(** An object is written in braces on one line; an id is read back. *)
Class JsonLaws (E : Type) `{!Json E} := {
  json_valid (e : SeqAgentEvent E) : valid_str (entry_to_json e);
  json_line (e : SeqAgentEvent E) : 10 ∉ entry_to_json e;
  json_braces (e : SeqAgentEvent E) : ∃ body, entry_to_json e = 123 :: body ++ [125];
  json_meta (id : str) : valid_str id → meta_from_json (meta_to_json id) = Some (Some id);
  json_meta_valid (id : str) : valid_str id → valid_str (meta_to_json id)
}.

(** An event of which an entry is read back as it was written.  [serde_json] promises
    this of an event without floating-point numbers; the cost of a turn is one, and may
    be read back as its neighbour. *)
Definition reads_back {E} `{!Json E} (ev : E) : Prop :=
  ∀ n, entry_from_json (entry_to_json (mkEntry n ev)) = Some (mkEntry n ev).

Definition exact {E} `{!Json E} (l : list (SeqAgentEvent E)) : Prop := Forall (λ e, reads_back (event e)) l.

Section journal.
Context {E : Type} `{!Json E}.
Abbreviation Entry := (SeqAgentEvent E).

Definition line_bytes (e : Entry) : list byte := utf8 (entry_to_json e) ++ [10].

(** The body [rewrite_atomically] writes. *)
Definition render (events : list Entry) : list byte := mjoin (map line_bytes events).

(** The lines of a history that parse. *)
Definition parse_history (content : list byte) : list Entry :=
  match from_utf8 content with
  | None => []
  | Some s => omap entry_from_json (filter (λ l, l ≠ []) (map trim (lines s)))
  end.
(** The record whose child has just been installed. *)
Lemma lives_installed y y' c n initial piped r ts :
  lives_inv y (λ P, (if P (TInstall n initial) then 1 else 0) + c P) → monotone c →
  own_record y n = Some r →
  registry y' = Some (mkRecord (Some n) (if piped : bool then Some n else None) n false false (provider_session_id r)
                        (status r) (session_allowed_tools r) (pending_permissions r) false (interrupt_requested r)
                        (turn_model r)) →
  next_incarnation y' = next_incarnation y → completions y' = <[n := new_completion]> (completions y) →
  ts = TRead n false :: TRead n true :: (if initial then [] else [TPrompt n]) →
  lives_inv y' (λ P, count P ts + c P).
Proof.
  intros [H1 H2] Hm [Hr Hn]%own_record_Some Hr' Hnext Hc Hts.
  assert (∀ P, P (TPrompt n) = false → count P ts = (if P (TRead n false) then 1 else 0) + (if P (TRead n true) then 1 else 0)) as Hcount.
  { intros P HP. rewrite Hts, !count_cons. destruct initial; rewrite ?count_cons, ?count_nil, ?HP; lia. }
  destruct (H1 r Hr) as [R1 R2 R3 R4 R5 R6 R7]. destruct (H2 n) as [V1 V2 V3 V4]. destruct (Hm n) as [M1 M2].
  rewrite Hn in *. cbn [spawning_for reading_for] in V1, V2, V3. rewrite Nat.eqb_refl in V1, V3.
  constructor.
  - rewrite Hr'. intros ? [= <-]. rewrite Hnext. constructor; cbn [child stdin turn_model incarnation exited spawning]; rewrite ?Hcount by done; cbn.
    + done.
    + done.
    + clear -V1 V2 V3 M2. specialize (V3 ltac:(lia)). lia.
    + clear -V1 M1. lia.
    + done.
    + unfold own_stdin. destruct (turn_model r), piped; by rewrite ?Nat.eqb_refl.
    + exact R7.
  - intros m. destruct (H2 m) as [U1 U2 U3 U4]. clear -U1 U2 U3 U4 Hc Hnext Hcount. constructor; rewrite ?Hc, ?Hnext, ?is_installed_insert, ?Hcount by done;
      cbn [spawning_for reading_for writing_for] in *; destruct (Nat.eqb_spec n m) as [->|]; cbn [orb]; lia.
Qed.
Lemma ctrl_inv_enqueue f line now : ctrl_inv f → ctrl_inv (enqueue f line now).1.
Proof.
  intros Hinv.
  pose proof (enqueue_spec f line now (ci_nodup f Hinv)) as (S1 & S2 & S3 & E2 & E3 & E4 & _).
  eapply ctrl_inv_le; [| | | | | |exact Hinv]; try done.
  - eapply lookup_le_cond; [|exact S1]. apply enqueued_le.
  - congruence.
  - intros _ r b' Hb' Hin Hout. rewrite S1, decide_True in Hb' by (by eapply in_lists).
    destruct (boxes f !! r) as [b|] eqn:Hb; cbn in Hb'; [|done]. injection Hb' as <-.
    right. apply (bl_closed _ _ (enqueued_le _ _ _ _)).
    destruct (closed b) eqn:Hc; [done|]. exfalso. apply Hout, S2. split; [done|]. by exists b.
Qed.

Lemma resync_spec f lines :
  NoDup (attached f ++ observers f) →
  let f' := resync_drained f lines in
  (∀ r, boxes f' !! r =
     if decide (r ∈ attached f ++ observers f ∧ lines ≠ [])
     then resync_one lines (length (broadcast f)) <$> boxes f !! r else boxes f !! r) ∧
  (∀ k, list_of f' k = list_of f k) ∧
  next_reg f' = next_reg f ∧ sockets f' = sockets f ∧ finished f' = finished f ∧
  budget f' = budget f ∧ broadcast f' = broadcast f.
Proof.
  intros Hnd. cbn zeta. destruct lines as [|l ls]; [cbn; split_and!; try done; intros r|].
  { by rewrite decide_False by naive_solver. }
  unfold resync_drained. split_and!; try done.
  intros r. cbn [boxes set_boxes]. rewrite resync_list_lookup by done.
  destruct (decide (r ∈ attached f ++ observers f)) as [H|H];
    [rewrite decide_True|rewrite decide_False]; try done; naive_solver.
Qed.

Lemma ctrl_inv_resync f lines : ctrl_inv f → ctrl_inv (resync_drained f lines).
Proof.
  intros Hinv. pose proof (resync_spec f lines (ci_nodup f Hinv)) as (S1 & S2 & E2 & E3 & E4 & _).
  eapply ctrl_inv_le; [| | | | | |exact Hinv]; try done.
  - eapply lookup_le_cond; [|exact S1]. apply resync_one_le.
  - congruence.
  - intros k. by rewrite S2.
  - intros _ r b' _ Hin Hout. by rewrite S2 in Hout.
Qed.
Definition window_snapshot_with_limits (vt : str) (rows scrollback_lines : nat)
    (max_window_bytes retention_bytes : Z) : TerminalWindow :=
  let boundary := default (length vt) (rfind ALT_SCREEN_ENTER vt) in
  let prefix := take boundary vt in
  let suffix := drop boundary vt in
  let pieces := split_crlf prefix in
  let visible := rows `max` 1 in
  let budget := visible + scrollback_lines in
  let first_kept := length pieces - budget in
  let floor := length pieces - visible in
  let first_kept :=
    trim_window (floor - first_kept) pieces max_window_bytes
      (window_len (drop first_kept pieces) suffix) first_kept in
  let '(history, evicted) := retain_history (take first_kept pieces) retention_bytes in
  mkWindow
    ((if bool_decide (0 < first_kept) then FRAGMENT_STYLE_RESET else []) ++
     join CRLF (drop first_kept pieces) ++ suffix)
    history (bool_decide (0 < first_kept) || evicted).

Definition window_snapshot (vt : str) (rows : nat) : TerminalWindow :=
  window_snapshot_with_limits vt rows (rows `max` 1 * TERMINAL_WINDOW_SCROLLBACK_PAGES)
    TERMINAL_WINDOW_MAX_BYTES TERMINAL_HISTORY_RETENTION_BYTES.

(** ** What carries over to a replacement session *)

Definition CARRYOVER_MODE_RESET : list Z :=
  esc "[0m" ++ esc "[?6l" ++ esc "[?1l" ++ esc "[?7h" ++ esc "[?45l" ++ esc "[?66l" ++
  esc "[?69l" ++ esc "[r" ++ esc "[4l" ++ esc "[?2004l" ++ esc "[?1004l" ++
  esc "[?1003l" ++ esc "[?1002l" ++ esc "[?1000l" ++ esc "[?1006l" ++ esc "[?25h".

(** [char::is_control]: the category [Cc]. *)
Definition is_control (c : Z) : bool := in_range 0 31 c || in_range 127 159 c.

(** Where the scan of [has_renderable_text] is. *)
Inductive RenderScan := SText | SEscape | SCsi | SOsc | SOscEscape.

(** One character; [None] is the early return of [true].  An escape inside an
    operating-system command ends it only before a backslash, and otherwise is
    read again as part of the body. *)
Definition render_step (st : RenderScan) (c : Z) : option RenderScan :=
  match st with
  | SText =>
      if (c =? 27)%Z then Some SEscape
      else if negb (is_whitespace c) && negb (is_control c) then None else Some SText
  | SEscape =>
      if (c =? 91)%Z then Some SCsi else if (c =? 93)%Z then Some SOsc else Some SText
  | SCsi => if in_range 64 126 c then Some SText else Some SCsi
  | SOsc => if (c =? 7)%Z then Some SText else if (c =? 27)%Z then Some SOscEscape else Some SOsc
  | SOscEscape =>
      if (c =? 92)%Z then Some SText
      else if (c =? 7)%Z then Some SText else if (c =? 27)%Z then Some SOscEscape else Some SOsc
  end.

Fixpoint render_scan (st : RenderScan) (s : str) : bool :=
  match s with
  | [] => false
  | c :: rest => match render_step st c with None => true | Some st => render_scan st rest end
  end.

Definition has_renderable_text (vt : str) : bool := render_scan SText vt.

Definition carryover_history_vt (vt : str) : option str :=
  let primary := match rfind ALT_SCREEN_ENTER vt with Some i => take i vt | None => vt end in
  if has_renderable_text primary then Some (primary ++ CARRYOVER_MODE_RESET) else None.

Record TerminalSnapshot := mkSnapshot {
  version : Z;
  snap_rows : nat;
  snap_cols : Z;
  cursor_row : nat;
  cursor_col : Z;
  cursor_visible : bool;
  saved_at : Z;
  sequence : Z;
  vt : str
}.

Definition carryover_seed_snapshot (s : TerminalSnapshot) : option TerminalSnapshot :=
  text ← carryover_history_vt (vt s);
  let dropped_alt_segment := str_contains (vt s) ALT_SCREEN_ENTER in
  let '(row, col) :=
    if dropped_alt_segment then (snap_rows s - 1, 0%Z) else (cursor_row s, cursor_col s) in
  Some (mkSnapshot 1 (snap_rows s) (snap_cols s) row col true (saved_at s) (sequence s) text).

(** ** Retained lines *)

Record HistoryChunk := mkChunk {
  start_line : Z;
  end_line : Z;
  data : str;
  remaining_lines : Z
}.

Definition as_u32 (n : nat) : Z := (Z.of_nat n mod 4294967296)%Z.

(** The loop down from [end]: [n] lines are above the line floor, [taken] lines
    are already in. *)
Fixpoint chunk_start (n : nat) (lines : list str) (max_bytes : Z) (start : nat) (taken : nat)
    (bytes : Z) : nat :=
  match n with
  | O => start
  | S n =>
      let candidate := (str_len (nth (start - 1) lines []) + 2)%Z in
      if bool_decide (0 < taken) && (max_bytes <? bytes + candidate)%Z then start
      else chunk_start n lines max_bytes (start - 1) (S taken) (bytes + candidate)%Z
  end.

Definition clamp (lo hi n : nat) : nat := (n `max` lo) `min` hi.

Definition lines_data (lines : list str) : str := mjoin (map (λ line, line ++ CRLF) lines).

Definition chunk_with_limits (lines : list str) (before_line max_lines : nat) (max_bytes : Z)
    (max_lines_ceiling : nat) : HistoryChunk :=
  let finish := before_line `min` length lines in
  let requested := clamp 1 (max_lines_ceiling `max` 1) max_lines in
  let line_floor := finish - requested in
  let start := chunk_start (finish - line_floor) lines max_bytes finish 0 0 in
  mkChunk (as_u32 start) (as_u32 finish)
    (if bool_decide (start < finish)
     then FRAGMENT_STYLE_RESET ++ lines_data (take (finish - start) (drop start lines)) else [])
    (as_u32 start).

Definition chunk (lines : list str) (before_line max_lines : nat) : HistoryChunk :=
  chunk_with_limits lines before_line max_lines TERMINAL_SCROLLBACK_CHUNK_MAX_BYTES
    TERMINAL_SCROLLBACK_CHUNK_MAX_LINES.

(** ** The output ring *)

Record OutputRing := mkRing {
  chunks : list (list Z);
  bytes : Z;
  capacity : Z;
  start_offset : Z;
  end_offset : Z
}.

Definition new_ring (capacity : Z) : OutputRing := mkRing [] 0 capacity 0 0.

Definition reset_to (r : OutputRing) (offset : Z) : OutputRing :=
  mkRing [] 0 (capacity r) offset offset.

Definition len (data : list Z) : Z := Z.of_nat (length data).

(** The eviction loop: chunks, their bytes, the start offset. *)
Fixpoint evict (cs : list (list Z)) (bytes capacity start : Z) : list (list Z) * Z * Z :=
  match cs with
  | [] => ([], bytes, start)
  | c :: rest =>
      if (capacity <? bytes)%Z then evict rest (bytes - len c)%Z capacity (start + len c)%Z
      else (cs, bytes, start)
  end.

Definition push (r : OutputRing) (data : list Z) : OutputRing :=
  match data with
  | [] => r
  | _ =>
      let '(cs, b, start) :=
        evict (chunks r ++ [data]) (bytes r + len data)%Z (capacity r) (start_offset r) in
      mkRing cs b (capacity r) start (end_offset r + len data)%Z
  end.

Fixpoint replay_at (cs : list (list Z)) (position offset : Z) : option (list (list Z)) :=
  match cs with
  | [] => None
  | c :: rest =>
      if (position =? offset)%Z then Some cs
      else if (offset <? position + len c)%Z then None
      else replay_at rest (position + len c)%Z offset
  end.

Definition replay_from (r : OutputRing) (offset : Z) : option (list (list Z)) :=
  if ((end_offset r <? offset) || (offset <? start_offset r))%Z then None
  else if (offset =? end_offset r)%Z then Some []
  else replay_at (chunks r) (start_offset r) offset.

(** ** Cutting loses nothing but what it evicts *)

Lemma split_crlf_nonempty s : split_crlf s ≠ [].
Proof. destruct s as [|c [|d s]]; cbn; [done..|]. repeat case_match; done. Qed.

* * *

_Goal of the exercise_. Quote the listing above, but only from the line that shows "- intros _ r b' _" through the line that shows "let boundary := default".

_Reply to the task_.
  - intros _ r b' _ Hin Hout. by rewrite S2 in Hout.
Qed.
Definition window_snapshot_with_limits (vt : str) (rows scrollback_lines : nat)
    (max_window_bytes retention_bytes : Z) : TerminalWindow :=
  let boundary := default (length vt) (rfind ALT_SCREEN_ENTER vt) in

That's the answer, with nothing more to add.